The permitted uses are open space, trail, sign, wildlife habitat patch and wildlife corridor, but an accessory building can be a discretionary use.
The Town also attempted to argue the two-year limitation period to bring forward a case in October 2013 when TSMVPL purchased the lands, but Poelman found the limitation period began each time a new land use bylaw is passed.
Poelman noted the land use bylaws from 1999, 2012 and 2020 had “broad similarities, but some differences” in purposes and discretionary and permitted uses for land designated natural park district.
“It is an open question which land use bylaw offered the owner of the upper triangular area the best potential for private purposes,” the order stated. “Partly that would depend on the development objectives of the landowner at various times. It would also depend on the likelihood of obtaining development approval for the varying range of discretionary uses.
“The main point, however, is that the meaning of Natural Park District changed in the different bylaws, particularly LUB 2020. Canmore chose to replace the prior land use designation, even though the district name remained the same.”
The area is near Quarry Lake and Peaks of Grassi, on the opposite side of the Homesteads residential area along the Three Sisters Parkway. The lands are roughly 3.4 hectares (8.5 acres) in size.
The future development district is 9.7 hectares (24 acres) and according to the Town’s property information viewer, has a tax assessment this year of $88,000. The land is part of the provincial undermining regulation.
The Town and TSMVPL are also scheduled for a leave to appeal hearing in late September. Originally scheduled for July, it was adjourned with a new date.
The leave to appeal will be heard by a justice at the Court of Queen’s Bench in Calgary and stems from Town council voting in June to move forward with asking the court for permission to appeal the Land and Property Rights Tribunal (LPRT) decision on the Smith Creek and Three Sisters Village area structure plans (ASPs).
The LPRT mandated the Town adopt both ASPs after a 15-day hearing that had more than 110 hours of testimony in addition to thousands of pages of evidence presented.
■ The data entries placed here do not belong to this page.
(** * examples/advanced-pytorch/utils.py

    A shallow embedding of the helper functions of the advanced PyTorch
    example: the transform pipeline, the partition loader, the classifier
    surgery and the train / test loops.  Python objects that the code mutates
    live in an explicit store; the loops run in a state-and-exception monad
    over the network object; what the tensor library computes (forward pass,
    loss, gradients, optimizer update) is an interface. *)

From Stdlib Require Import ZArith QArith Qround Lia Lqa List.
From stdpp Require Import gmap strings list.

Local Open Scope Z_scope.

(** ** Exceptions and the state-and-exception monad *)

Inductive Exn : Type :=
  | KeyError
  | AttributeError
  | TypeError
  | RuntimeError
  | ValueError
  | ZeroDivisionError.

(** A call either returns a value or raises; both leave a state behind,
    since whatever was mutated before a [raise] stays mutated. *)
Inductive Outcome (S A : Type) : Type :=
  | Returns (a : A) (s : S)
  | Raises (e : Exn) (s : S).
Arguments Returns {S A} a s.
Arguments Raises {S A} e s.

Definition M (S A : Type) : Type := S -> Outcome S A.

#[global] Instance M_ret {S} : MRet (M S) := fun A a s => Returns a s.
#[global] Instance M_bind {S} : MBind (M S) := fun A B k m s =>
  match m s with
  | Returns a s' => k a s'
  | Raises e s' => Raises e s'
  end.
(** * Warp-level tensor-op matrix multiply-accumulate: a shallow embedding

    The development follows [include/cutlass/gemm/warp/mma_tensor_op.h]:
    the operand conversion helpers of namespace [detail], the compile-time
    iteration grid of [MmaTensorOp], the serpentine driver [operator()]
    and [transform].

    Conventions.
    - C++ [int] values are integers of [Z]; [/] and [%] are the truncating
      [Z.quot] and [Z.rem].  Signed overflow has no defined behaviour in
      C++: the embedding describes the program wherever its arithmetic
      stays in the range of [int].
    - [Array<T, N>] is a list holding [N] elements.  An access outside the
      array has no defined behaviour in C++; the model makes it an error
      ([None]) so that every result [Some _] is one the program really
      computes.
    - A fragment seen through [reinterpret_cast<MmaOperand const *>] is the
      list of its operand-sized chunks. *)

From stdpp Require Import base numbers list list_numbers option.

Open Scope Z_scope.

(** The largest value of a 32-bit [int]. *)
Definition INT_MAX : Z := 2147483647.

(** ** Arrays indexed by [int] *)

Definition array_get {T : Type} (l : list T) (i : Z) : option T :=
  if decide (0 ≤ i) then l !! Z.to_nat i else None.

Definition array_set {T : Type} (l : list T) (i : Z) (x : T) : option (list T) :=
  if decide (0 ≤ i < Z.of_nat (length l))
  then Some (<[Z.to_nat i := x]> l) else None.

(** [for (int i = 0; i < bound; ++i) body(i)] over a state that may fail. *)
Fixpoint for_each {I St : Type} (body : I → St → option St)
    (l : list I) (s : St) : option St :=
  match l with
  | [] => Some s
  | i :: l' => s' ← body i s; for_each body l' s'
  end.

Definition for_loop {St : Type} (bound : Z) (body : Z → St → option St)
    (s : St) : option St :=
  for_each body (seqZ 0 bound) s.

(** ** Element types and the numeric library *)

(** The element types of [cutlass/numeric_types.h] that reach this file. *)
Inductive Element : Type :=
  | half_t | float | double | int8_t | uint8_t | int4b_t | uint4b_t
  | uint1b_t | int32_t.

Global Instance Element_eq_dec : EqDecision Element.
Proof. solve_decision. Defined.

(** Modelled from the spec: [cutlass/numeric_conversion.h] is not part of
    the sources at hand.  [NumericConverter T S Round] is the library's
    conversion of one element from [S] to [T];
    [PreferredRoundingMode T S] is its [kRound] constant.  Element values
    of every type live in one carrier [Value] (their bit pattern). *)
Class NumericLibrary := {
  Value : Type;
  FloatRoundStyle : Type;
  NumericConverter : Element → Element → FloatRoundStyle → Value → Value;
  PreferredRoundingMode : Element → Element → FloatRoundStyle
}.

(** Modelled from the spec: [NumericArrayConverter<T, S, N, Round>] applies
    the element-wise rounding conversion to each of the [N] elements. *)
Definition NumericArrayConverter `{NumericLibrary} (T S : Element) (N : Z)
    (Round : FloatRoundStyle) (source : list Value) : list Value :=
  NumericConverter T S Round <$> source.

(** ** detail::ConvertAndPack *)

(** [((i << 1) & 2) | ((i >> 1) & 1) | (i & 0xfffffffc)] *)
Definition pack_index (i : Z) : Z :=
  Z.lor (Z.lor (Z.land (Z.shiftl i 1) 2) (Z.land (Z.shiftr i 1) 1))
        (Z.land i 4294967292).

(** The loop filling [tmp]: [tmp[i] = source[idx]] for [i] in [0, N). *)
Definition pack_loop {T : Type} (N : Z) (source : list T) : option (list T) :=
  mapM (λ i, array_get source (pack_index i)) (seqZ 0 N).

(** The primary template and its two partial specialisations.  The
    specialisation [<T, T, N, Round>] is chosen when both types coincide,
    [<half_t, float, N, Round>] when the target is [half_t] and the source
    [float]; they cannot both match. *)
Definition ConvertAndPack `{NumericLibrary} (T S : Element) (N : Z)
    (Round : FloatRoundStyle) (source : list Value) : option (list Value) :=
  if decide (T = S) then
    Some source
  else if decide (T = half_t ∧ S = float) then
    tmp ← pack_loop N source;
    Some (NumericArrayConverter half_t float N Round tmp)
  else
    Some (NumericArrayConverter T S N Round source).

(** ** The class template MmaTensorOp *)

Record GemmShape := { kM : Z; kN : Z; kK : Z }.

Record MatrixShape := { kRow : Z; kColumn : Z }.

(** The template arguments of [MmaTensorOp] and the constants it takes from
    its policy and from the tile iterators (which are declared in headers
    that are not part of the sources at hand, and are parameters here). *)
Record MmaTensorOp := {
  Shape : GemmShape;                  (* Shape_ *)
  ElementA : Element;                 (* ElementA_ *)
  ElementB : Element;                 (* ElementB_ *)
  Operator_Shape : GemmShape;         (* Policy::Operator::Shape *)
  Operator_ElementA : Element;        (* Policy::Operator::ElementA *)
  Operator_ElementB : Element;        (* Policy::Operator::ElementB *)
  AccumulatorsInRowMajor : bool;
  kPartitionsN : Z;                   (* PartitionsN_ *)
  FragmentA_kElements : Z;            (* FragmentA::kElements *)
  FragmentB_kElements : Z;            (* FragmentB::kElements *)
  MmaOperandB_kElements : Z           (* Policy::Operator::FragmentB::kElements *)
}.

(** [using MmaIterations = MatrixShape<...>] *)
Definition MmaIterations (op : MmaTensorOp) : MatrixShape :=
  {| kRow := kM (Shape op) ÷ kM (Operator_Shape op);
     kColumn :=
       if decide (kN (Shape op) ÷ kN (Operator_Shape op) ÷ kPartitionsN op > 0)
       then kN (Shape op) ÷ kN (Operator_Shape op) ÷ kPartitionsN op
       else 1 |}.

(** The condition of the [static_assert]. *)
Definition shape_assertion (op : MmaTensorOp) : bool :=
  negb (bool_decide (kM (Shape op) `rem` kM (Operator_Shape op) ≠ 0)) &&
  negb (bool_decide (kN (Shape op) `rem` kN (Operator_Shape op) ≠ 0)).

(** Instantiating the class template.  The build is rejected ([None]) when
    the [static_assert] fails; a division by zero inside one of the constant
    expressions is ill-formed and rejects the build as well.  Otherwise the
    class exists and carries its iteration grid. *)
Definition instantiate (op : MmaTensorOp) : option MatrixShape :=
  if decide (kM (Operator_Shape op) = 0 ∨ kN (Operator_Shape op) = 0 ∨
             kPartitionsN op = 0) then None
  else if shape_assertion op then Some (MmaIterations op)
  else None.

(** ** The elementary primitive (concept: arch::Mma) *)

(** [mma(d, a, b, c)] writes [d] from [a], [b] and [c]; the embedding
    returns the value written to [d]. *)
Class ArchMma := {
  MmaOperandA : Type;
  MmaOperandB : Type;
  MmaOperandC : Type;
  mma : MmaOperandA → MmaOperandB → MmaOperandC → MmaOperandC
}.

(** One call of the primitive by the driver: the chunk indices into
    [ptr_D], [ptr_A] and [ptr_B]. *)
Record MmaCall := { d_idx : Z; a_idx : Z; b_idx : Z }.

Global Instance MmaCall_eq_dec : EqDecision MmaCall.
Proof. solve_decision. Defined.

(** ** MmaTensorOp::operator() *)

(** [partitionN_idx * FragmentB::kElements / MmaOperandB::kElements / kPartitionsN],
    evaluated from left to right. *)
Definition n_off (op : MmaTensorOp) (partitionN_idx : Z) : Z :=
  partitionN_idx * FragmentB_kElements op ÷ MmaOperandB_kElements op
    ÷ kPartitionsN op.

(** [(n % 2) ? (MmaIterations::kRow - 1 - m) : m] *)
Definition m_serpentine (op : MmaTensorOp) (n m : Z) : Z :=
  if decide (n `rem` 2 ≠ 0) then kRow (MmaIterations op) - 1 - m else m.

(** The body of the inner loop at row [ms]: which call is issued. *)
Definition loop_body {St : Type} (op : MmaTensorOp)
    (invoke : MmaCall → St → option St) (partitionN_idx n ms : Z)
    : St → option St :=
  if AccumulatorsInRowMajor op then
    invoke {| d_idx := n + ms * kColumn (MmaIterations op);
              a_idx := ms;
              b_idx := n |}
  else
    invoke {| d_idx := ms + (n + n_off op partitionN_idx) * kRow (MmaIterations op);
              a_idx := ms;
              b_idx := n + n_off op partitionN_idx |}.

(** The two nested loops of [operator()], for any meaning [invoke] of a
    call of the primitive. *)
Definition mma_loops {St : Type} (op : MmaTensorOp)
    (invoke : MmaCall → St → option St) (partitionN_idx : Z)
    : St → option St :=
  for_loop (kColumn (MmaIterations op)) (λ n,
    for_loop (kRow (MmaIterations op)) (λ m,
      loop_body op invoke partitionN_idx n (m_serpentine op n m))).

(** [mma(ptr_D[d], ptr_A[a], ptr_B[b], ptr_D[d])] *)
Definition mma_at `{ArchMma} (A : list MmaOperandA) (B : list MmaOperandB)
    (c : MmaCall) (D : list MmaOperandC) : option (list MmaOperandC) :=
  x ← array_get A (a_idx c);
  y ← array_get B (b_idx c);
  z ← array_get D (d_idx c);
  array_set D (d_idx c) (mma x y z).

(** The value a call leaves in its accumulator chunk when it runs on the
    accumulators [C]. *)
Definition call_value `{ArchMma} (A : list MmaOperandA) (B : list MmaOperandB)
    (C : list MmaOperandC) (c : MmaCall) : option MmaOperandC :=
  x ← array_get A (a_idx c);
  y ← array_get B (b_idx c);
  z ← array_get C (d_idx c);
  Some (mma x y z).

(** [operator()(D, A, B, C, partitionN_idx)]: the returned value is the
    final content of [D]. *)
Definition operator_call `{ArchMma} (op : MmaTensorOp)
    (A : list MmaOperandA) (B : list MmaOperandB) (C : list MmaOperandC)
    (partitionN_idx : Z) : option (list MmaOperandC) :=
  let D := C in
  mma_loops op (mma_at A B) partitionN_idx D.

(** The same loops, recording each call instead of performing it. *)
Definition operator_trace (op : MmaTensorOp) (partitionN_idx : Z)
    : option (list MmaCall) :=
  mma_loops op (λ c log, Some (log ++ [c])) partitionN_idx [].

(** ** MmaTensorOp::transform *)

(** [transform(dst_A, dst_B, A, B)]: the returned pair is the final content
    of [dst_A] and [dst_B].  [ptr_B[k]] and [ptr_dst_B[k]] are the [k]-th
    blocks of [FragmentB::kElements / 2] elements. *)
Definition transform `{NumericLibrary} (op : MmaTensorOp)
    (dst_A dst_B A B : list Value) : option (list Value * list Value) :=
  let midway_depstage :=
    negb (bool_decide (Operator_ElementA op = ElementA op) &&
          bool_decide (Operator_ElementB op = ElementB op)) in
  let kRoundA := PreferredRoundingMode (Operator_ElementA op) (ElementA op) in
  let kRoundB := PreferredRoundingMode (Operator_ElementB op) (ElementB op) in
  let convert_A :=
    ConvertAndPack (Operator_ElementA op) (ElementA op)
      (FragmentA_kElements op) kRoundA in
  let half := FragmentB_kElements op ÷ 2 in
  let convert_B :=
    NumericArrayConverter (Operator_ElementB op) (ElementB op) half kRoundB in
  let ptr_B (k : nat) := take (Z.to_nat half) (drop (k * Z.to_nat half) B) in
  dst_A' ← convert_A A;
  let dst_B' :=
    convert_B (ptr_B 0%nat) ++ convert_B (ptr_B 1%nat)
      ++ drop (2 * Z.to_nat half) dst_B in
  Some (dst_A', dst_B').

(** ** Reference definitions the driver is compared with *)

(** The double loop without the serpentine: rows are visited in forward
    order in every column. *)
Definition naive_loops {St : Type} (op : MmaTensorOp)
    (invoke : MmaCall → St → option St) (partitionN_idx : Z)
    : St → option St :=
  for_loop (kColumn (MmaIterations op)) (λ n,
    for_loop (kRow (MmaIterations op)) (λ m,
      loop_body op invoke partitionN_idx n m)).

Definition naive_call `{ArchMma} (op : MmaTensorOp)
    (A : list MmaOperandA) (B : list MmaOperandB) (C : list MmaOperandC)
    (partitionN_idx : Z) : option (list MmaOperandC) :=
  let D := C in
  naive_loops op (mma_at A B) partitionN_idx D.

(** The sub-tile pairs [(n, m_serpentine)] in the order the loops reach
    them. *)
Definition visits (op : MmaTensorOp) : list (Z * Z) :=
  n ← seqZ 0 (kColumn (MmaIterations op));
  m ← seqZ 0 (kRow (MmaIterations op));
  [(n, m_serpentine op n m)].

(** The accumulator chunk used for sub-tile [(m, n)]. *)
Definition slot (op : MmaTensorOp) (partitionN_idx m n : Z) : Z :=
  if AccumulatorsInRowMajor op
  then n + m * kColumn (MmaIterations op)
  else m + (n + n_off op partitionN_idx) * kRow (MmaIterations op).
(** * Real-estate scenario simulator: the monthly simulation engine

    A shallow embedding of the core of [carbo-kalium/realestate-calculator]
    ([core/mortgage_utils.py], [core/tax_utils.py],
    [core/homeownership_simulation.py], [core/rental_simulation.py] and the
    older [core/simulation.py]) together with the properties its
    specification states about it.

    Numbers.  The Python code computes with [int] and [float].  Amounts and
    rates are modelled as exact rationals ([Q], compared with [==]), horizons
    and month numbers as [Z].  The theorems are therefore statements about
    the formulas of the code in exact arithmetic; rounding of binary floating
    point is outside the model.  The one operation that leaves the
    rationals, a power with a fractional exponent, is a parameter [fpow] of
    the functions that use it.

    Where rounding matters.  In one place binary64 does more than perturb the
    last digits: the payment formula of [calculate_monthly_payment] divides
    by [(1 + r) ** n - 1], which is exactly 0.0 as soon as [1 + r] rounds to
    1.0, and loses the [- 1] altogether once the power exceeds 2 ** 53.  The
    exact value of the formula always amortizes the loan; the value the code
    computes need not, and need not exist.  The module [Binary64] therefore
    models the two functions of [mortgage_utils.py] once more over Rocq's
    primitive binary64 numbers, and the properties of the schedule are stated
    for the payment the schedule was built with, whatever its value, with
    the amortization property ([amortizes]) as an explicit hypothesis where a
    property depends on it.

    Exceptions.  A function that can raise returns a [result]; the
    exceptions are the ones the modelled code can raise on well-typed
    arguments. *)

From Stdlib Require Import ZArith QArith Qpower Qfield Lqa Lia ZifyNat List Bool String.
From Stdlib Require Floats.
Import ListNotations.
Open Scope Q_scope.

(* ================================================================== *)
(** * The Python runtime, as far as the code uses it *)
(* ================================================================== *)

Inductive exn : Set :=
| ZeroDivisionError
| IndexError
| KeyError
| NameError
| OverflowError.

Inductive result (A : Type) : Type :=
| Ok (a : A)
| Raise (e : exn).

Arguments Ok {A} a.
Arguments Raise {A} e.

Definition bind {A B : Type} (c : result A) (k : A -> result B) : result B :=
  match c with
  | Ok a => k a
  | Raise e => Raise e
  end.
(* ------------------------------------------------------------------ *)
(** ** Cart quantities stay positive *)

Lemma update_cart_quantity_inv :
  forall auth itemId q now fault db db',
    Pg.update_cart_quantity auth itemId q now fault db = inl db' ->
    db' = Pg.set_cart_items db
            (map (fun r => if Pg.cart_visible auth r && (CartRow.id r =? itemId)%N
                           then Pg.set_quantity q now r else r)
                 (cart_items db))
    /\ Pg.int4_ok q = true
    /\ (existsb (fun r => Pg.cart_visible auth r && (CartRow.id r =? itemId)%N)
          (cart_items db) = true ->
        (0 < q)%Z).
Proof.
  intros auth itemId q now fault db db'. unfold Pg.update_cart_quantity.
  destruct fault; [discriminate|].
  destruct (Pg.int4_ok q); [|discriminate]. cbn [negb].
  destruct (existsb _ (cart_items db)) eqn:Hhit; cbn [andb].
  - destruct (0 <? q)%Z eqn:Hq; cbn [negb]; [|discriminate].
    intros H. injection H as <-. repeat split. intros _. apply Z.ltb_lt, Hq.
  - intros H. injection H as <-. repeat split. discriminate.
Qed.

Lemma update_cart_quantity_ok :
  forall auth itemId q now fault db db',
    cart_quantities_ok db ->
    Pg.update_cart_quantity auth itemId q now fault db = inl db' ->
    cart_quantities_ok db'.
Proof.
  intros auth itemId q now fault db db' Hok Hupd.
  apply update_cart_quantity_inv in Hupd. destruct Hupd as (-> & _ & Hq).
  unfold cart_quantities_ok in *. cbn [cart_items Pg.set_cart_items].
  rewrite Forall_forall in *. intros r' Hin.
  apply in_map_iff in Hin. destruct Hin as (r & Hr & Hin).
  destruct (Pg.cart_visible auth r && (CartRow.id r =? itemId)%N) eqn:Hhit.
  - subst r'. cbn [Pg.set_quantity CartRow.quantity].
    assert (0 < q)%Z; [|lia].
    apply Hq, existsb_exists. exists r. split; assumption.
  - subst r'. apply Hok, Hin.
Qed.

Lemma filter_cart_ok :
  forall (keep : CartRow.row -> bool) db,
    cart_quantities_ok db ->
    cart_quantities_ok (Pg.set_cart_items db (filter keep (cart_items db))).
Proof.
  intros keep db Hok. unfold cart_quantities_ok in *.
  cbn [cart_items Pg.set_cart_items]. rewrite Forall_forall in *.
  intros r Hin. apply filter_In in Hin. apply Hok, Hin.
Qed.

Lemma insert_cart_item_inv :
  forall auth student item q now fault db db',
    Pg.insert_cart_item auth student item q now fault db = inl db' ->
    db' = mkDb (profiles db) (menu_items db)
            (cart_items db
             ++ [CartRow.mk (next_uuid db) student item q now now])
            (orders db) (order_items db) (N.succ (next_uuid db))
    /\ (0 < q)%Z
    /\ existsb (fun r => (CartRow.student_id r =? student)%N
                         && (CartRow.menu_item_id r =? item)%N)
         (cart_items db) = false.
Proof.
  intros auth student item q now fault db db'. unfold Pg.insert_cart_item.
  destruct fault; [discriminate|].
  destruct (Pg.int4_ok q); [|discriminate]. cbn [negb].
  destruct (Pg.is_uid auth student); [|discriminate]. cbn [negb].
  destruct (0 <? q)%Z eqn:Hq; [|discriminate]. cbn [negb].
  destruct (existsb _ (cart_items db)); [discriminate|].
  intros H. injection H as <-. repeat split. apply Z.ltb_lt, Hq.
Qed.

Lemma insert_cart_item_ok :
  forall auth student item q now fault db db',
    cart_quantities_ok db ->
    Pg.insert_cart_item auth student item q now fault db = inl db' ->
    cart_quantities_ok db'.
Proof.
  intros auth student item q now fault db db' Hok Hins.
  apply insert_cart_item_inv in Hins. destruct Hins as (-> & Hq & _).
  unfold cart_quantities_ok in *. cbn [cart_items].
  apply Forall_app. split; [assumption|].
  constructor; [|constructor]. cbn [CartRow.quantity]. lia.
Qed.

Lemma updateQuantity_ok :
  forall user now itemId q fault reload_fault st db,
    cart_quantities_ok db ->
    cart_quantities_ok
      (snd (fst (Cart.updateQuantity user now itemId q fault reload_fault st db))).
Proof.
  intros user now itemId q fault reload_fault st db Hok. unfold Cart.updateQuantity.
  destruct (q <? 1)%Z; [assumption|].
  destruct (Pg.update_cart_quantity user itemId q now fault db) as [db'|e] eqn:Hupd;
    [|assumption].
  destruct (Cart.loadCart user reload_fault st db'). cbn [fst snd].
  eapply update_cart_quantity_ok; eassumption.
Qed.

Lemma removeItem_ok :
  forall user itemId fault reload_fault st db,
    cart_quantities_ok db ->
    cart_quantities_ok
      (snd (fst (Cart.removeItem user itemId fault reload_fault st db))).
Proof.
  intros user itemId fault reload_fault st db Hok. unfold Cart.removeItem.
  unfold Pg.delete_cart_item. destruct fault; [assumption|].
  destruct (Cart.loadCart _ _ _ _). cbn [fst snd].
  apply filter_cart_ok, Hok.
Qed.

Lemma writeCart_ok :
  forall user now uid item existingItem write_fault db,
    cart_quantities_ok db ->
    cart_quantities_ok
      (fst (Menu.writeCart user now uid item existingItem write_fault db)).
Proof.
  intros user now uid item existingItem write_fault db Hok.
  unfold Menu.writeCart. destruct existingItem as [existingItem|].
  - destruct (Pg.update_cart_quantity _ _ _ _ _ _) as [db'|e] eqn:Hupd;
      [|assumption].
    cbn [fst]. eapply update_cart_quantity_ok; eassumption.
  - destruct (Pg.insert_cart_item _ _ _ _ _ _ _) as [db'|e'] eqn:Hins;
      [|assumption].
    cbn [fst]. eapply insert_cart_item_ok; eassumption.
Qed.

Lemma handleAddToCart_ok :
  forall isAuthenticated user now item lookup_fault write_fault db,
    cart_quantities_ok db ->
    cart_quantities_ok
      (fst (Menu.handleAddToCart isAuthenticated user now item lookup_fault
              write_fault db)).
Proof.
  intros isAuthenticated user now item lookup_fault write_fault db Hok.
  unfold Menu.handleAddToCart.
  destruct (negb isAuthenticated); [assumption|].
  destruct user as [uid|]; [|assumption].
  apply writeCart_ok, Hok.
Qed.

Lemma handleCheckout_ok :
  forall user now net st db,
    cart_quantities_ok db ->
    cart_quantities_ok (fst (Cart.handleCheckout user now net st db)).
Proof.
  intros user now net st db Hok. unfold Cart.handleCheckout.
  destruct user as [uid|]; [|assumption].
  destruct (List.length (Cart.cartItems st) =? 0)%nat; [assumption|].
  destruct (Pg.insert_order _ _ _ _ _ _ _ _ _ _ _ _) as [[order db1]|e] eqn:Ho;
    [|assumption].
  apply insert_order_inv in Ho. destruct Ho as (_ & Hdb1 & _).
  assert (Hok1 : cart_quantities_ok db1) by (subst db1; exact Hok).
  destruct (Pg.insert_order_items _ _ _ _) as [db2|e] eqn:Hi; [|assumption].
  apply insert_order_items_inv in Hi. destruct Hi as (Hdb2 & _).
  assert (Hok2 : cart_quantities_ok db2) by (subst db2; exact Hok1).
  unfold Pg.delete_cart_of. destruct (Cart.clearError net); [assumption|].
  cbn [fst]. apply filter_cart_ok, Hok2.
Qed.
The tribunal soundly ruled in TSMVPL’s favour, outlining the Town couldn’t refuse the two ASPs since the plans were consistent with the requirements of the 1992 Natural Resources Conservation Board decision and Section 619 of the MGA.
Town council approved a capital budget of $750,000 for anticipated legal fees with TSMVPL and the LPRT.
Sally Caudill, the Town’s CAO, said $37,000 on legal fees was spent to prepare the response for the tribunal. The total spent on the tribunal – including the $37,000 – was $217,000.
The Town is continuing to complete a large FOIP request that TSMVPL made for several thousand documents and specific fees aren’t yet available.
TSMVPL has a $161 million lawsuit against the Town and the previous council and Thunderstone Quarries has a $63.5 million lawsuit against the Town since it owns lands that are part of the Smith Creek ASP.
The staircase lands case was heard June 30 and had been filed by TSMVPL on June 17, 2021, under Section 644 (1).
The section allows for an applicant to seek relief if land is “designated under a land use bylaw for use or intended use as a municipal public building, school facility, park or recreation facility and the municipality does not own the land, the municipality must within six months from the date the land is designated” acquire the land, begin the process to acquire the land, have the land be reserve land or amend the land use bylaw to designate land for another use.
“In essence, Section 644 requires a municipality to either purchase land or designate it for another use if the section applies,” the court order stated.
The order found the upper triangular lands were designated under the land use bylaw and the municipality doesn’t own the land, therefore, the application under Section 644 was met.
“I grant an order in the nature of mandamus requiring Canmore to acquire the upper triangular area or designate it for another use or intended use,” according to Poelman’s order.